Le protocole décrit est un schéma évolutif qui peut être étendu pour accueillir des neutrophiles de diverses espèces et de diverses sources tissulaires. Sur la base du rapport érythrocytaire dans les échantillons, il est conseillé d’optimiser au minimum la période d’incubation avec le tampon de lyse érythrocytaire tout en assurant une efficacité de dissolution suffisante. Lors du tri immunomagnétique, la quantité de billes magnétiques utilisées impacte significativement la pureté des cellules isolées. L’optimisation doit être adaptée à la quantité de cellules traitées dans les échantillons et au rapport de neutrophiles. Le maintien de la pureté des neutrophiles est l’objectif principal. Selon notre expérience, ajoutez 30 μL de perles pour 2 x 10⁷ cellules de deux fémurs et 50 μL pour 4 x 10⁷ cellules de deux fémurs et deux tibias. En raison de l’excellente reproductibilité entre les différents lots et de la large gamme de dosage des anticorps, l’optimisation ne doit être explorée qu’au départ. De plus, la génération de banques ATAC-seq stables et de haute qualité dépend du rapport approprié entre la transposase Tn5 et le noyau cellulaire investi³⁰. Le montant optimal à investir est de 50 000 noyaux pour les neutrophiles dérivés de la moelle osseuse murine, avec des ajustements mineurs nécessaires pour d’autres échantillons.

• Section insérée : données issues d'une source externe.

(** if (hook) hook(ret_ptr, ..., user_data). *)
Definition call_hook (h : option hook) (w : when) (c : alloc_call) (p : ptr) : PR () :=
  match h with
  | None => mret ()
  | Some h =>
      u ← gets (fun s => _hook_user_data (p_hooks s));
      modify (fun s => MkProcess (p_libc s) (p_hooks s) (p_log s ++ [HookCall w c p u]));;
      run_code (h c p u)
  end.

Definition malloc (size : Z) : PR ptr :=
  pre ← gets (fun s => _pre_malloc_hook (p_hooks s));
  call_hook pre Before (Malloc_ size) NULL;;
  ret_ptr ← ht_alloc_hooks_malloc_skip_hook size;
  post ← gets (fun s => _post_malloc_hook (p_hooks s));
  call_hook post After (Malloc_ size) ret_ptr;;
  mret ret_ptr.

Definition calloc (num size : Z) : PR ptr :=
  pre ← gets (fun s => _pre_calloc_hook (p_hooks s));
  call_hook pre Before (Calloc_ num size) NULL;;
  ret_ptr ← ht_alloc_hooks_calloc_skip_hook num size;
  post ← gets (fun s => _post_calloc_hook (p_hooks s));
  call_hook post After (Calloc_ num size) ret_ptr;;
  mret ret_ptr.

Definition realloc (p : ptr) (size : Z) : PR ptr :=
  pre ← gets (fun s => _pre_realloc_hook (p_hooks s));
  call_hook pre Before (Realloc_ p size) NULL;;
  ret_ptr ← ht_alloc_hooks_realloc_skip_hook p size;
  post ← gets (fun s => _post_realloc_hook (p_hooks s));
  call_hook post After (Realloc_ p size) ret_ptr;;
  mret ret_ptr.
(* ===== verification/HashMap.v ===== *)
(** The hash map of the cached-string feature (lib/hash_map.c,
    lib/include/internal/hash_map.h) and the djb2 hash
    (lib/include/internal/hash.h). *)
From S2P Require Import Prelude Alloc BaseTypes Bag.

(** [djb2_hash] of a C string, given as its characters up to the
    terminating NUL.  [char] is signed (the ABI of the supported
    platforms), so a character above 127 is sign-extended by the cast to
    [unsigned int]. *)
Definition signed_char (c : Z) : Z := if decide (c < 128) then c else c - 256.

Fixpoint djb2_loop (hash : Z) (str : list Z) : Z :=
  match str with
  | [] => hash
  | c :: str => djb2_loop (u32 (u32 (u32 (Z.shiftl hash 5) + hash) + u32 (signed_char c))) str
  end.

Definition djb2_hash (str : list Z) : Z := djb2_loop 5381 str.

Record HT_HashBucket := HashBucket {
  key_bag : bag Z;
  value_bag : bag ptr
}.

(** [HT_HashBucket buckets[512]]. *)
Abbreviation HT_HashMap := (list HT_HashBucket) (only parsing).
Definition BUCKET_COUNT : Z := 512.

Section hash_map.
  Context `{Malloc}.

Definition ht_hash_bucket_init : ST heap (HT_ErrorCode + HT_HashBucket) :=
  let min_capacity := 4 in
  r ← ht_bag_init 8 min_capacity;
  match r with
  | inl err => mret (inl err)
  | inr values =>
      r ← ht_bag_init 8 min_capacity;
      match r with
      | inl err => ht_bag_deinit values;; mret (inl err)
      | inr keys => mret (inr (HashBucket keys values))
      end
  end.

Definition ht_hash_bucket_deinit (bucket : HT_HashBucket) : ST heap () :=
  ht_bag_deinit (value_bag bucket);;
  ht_bag_deinit (key_bag bucket);;
  mret tt.

(** The search loop, [i] running from 0; the result is [out_index]. *)
Fixpoint find_value_loop (fuel : nat) (keys : bag Z) (key i : Z) : ST heap (option Z) :=
  match fuel with
  | O => nofuel
  | S fuel =>
      if decide (i < size keys) then
        k ← some_or_undef (ht_bag_nth keys i);
        if decide (k = key) then mret (Some i)
        else find_value_loop fuel keys key (u64 (i + 1))
      else mret None
  end.

Definition ht_hash_bucket_find_value (bucket : HT_HashBucket) (key : Z) : ST heap (option Z) :=
  find_value_loop (S (Z.to_nat (size (key_bag bucket)))) (key_bag bucket) key 0.

(** Iteration calls back with every key and value until the callback says
    stop; the callback runs on the state [W] of its user data. *)
Fixpoint bucket_for_each_loop {W} (fuel : nat) (bucket : HT_HashBucket)
    (callback : Z -> ptr -> ST W bool) (i : Z) : ST W bool :=
  match fuel with
  | O => nofuel
  | S fuel =>
      if decide (i < size (key_bag bucket)) then
        k ← some_or_undef (ht_bag_nth (key_bag bucket) i);
        v ← some_or_undef (ht_bag_nth (value_bag bucket) i);
        ok ← callback k v;
        if ok : bool then bucket_for_each_loop fuel bucket callback (u64 (i + 1))
        else mret false
      else mret true
  end.

Definition ht_hash_bucket_for_each {W} (bucket : HT_HashBucket)
    (callback : Z -> ptr -> ST W bool) : ST W bool :=
  bucket_for_each_loop (S (Z.to_nat (size (key_bag bucket)))) bucket callback 0.

Fixpoint deinit_buckets (l : list HT_HashBucket) : ST heap () :=
  match l with
  | [] => mret tt
  | b :: l => ht_hash_bucket_deinit b;; deinit_buckets l
  end.

(** Buckets are initialised in order; the first failure stops the loop
    and the buckets done so far are released. *)
Fixpoint init_buckets (n : nat) (acc : list HT_HashBucket) : ST heap (HT_ErrorCode * list HT_HashBucket) :=
  match n with
  | O => mret (HT_ERR_OK, acc)
  | S n =>
      r ← ht_hash_bucket_init;
      match r with
      | inl err => mret (err, acc)
      | inr b => init_buckets n (acc ++ [b])
      end
  end.

Definition ht_hash_map_init : ST heap (HT_ErrorCode + HT_HashMap) :=
  '(err, buckets) ← init_buckets (Z.to_nat BUCKET_COUNT) [];
  if decide (err = HT_ERR_OK) then mret (inr buckets)
  else deinit_buckets buckets;; mret (inl err).

Definition ht_hash_map_deinit (hash_map : HT_HashMap) : ST heap () := deinit_buckets hash_map.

Dans l’ensemble, nous proposons un schéma intégré de tri immunomagnétique des neutrophiles et de préparation de banques de suivi ATAC-seq, qui est très prometteur pour une utilisation extensive dans l’étude des neutrophiles. Il aidera les chercheurs à comprendre les caractéristiques de l’architecture chromatinienne des neutrophiles, à découvrir leurs mécanismes de régulation de la réponse inflammatoire et de la reprogrammation épigénomique en présence de divers défis microenvironnementaux, révélant ainsi des cibles thérapeutiques potentielles dans l’apparition et la progression de la maladie 12,24,25,26,27.

Les auteurs n’ont rien à divulguer.

Ce travail a été soutenu par des subventions du programme de R&D de la Commission municipale de l’éducation de Pékin (KZ202010025041) et des Instituts chinois de recherche médicale de Pékin (subvention n° 100). CX24PY29).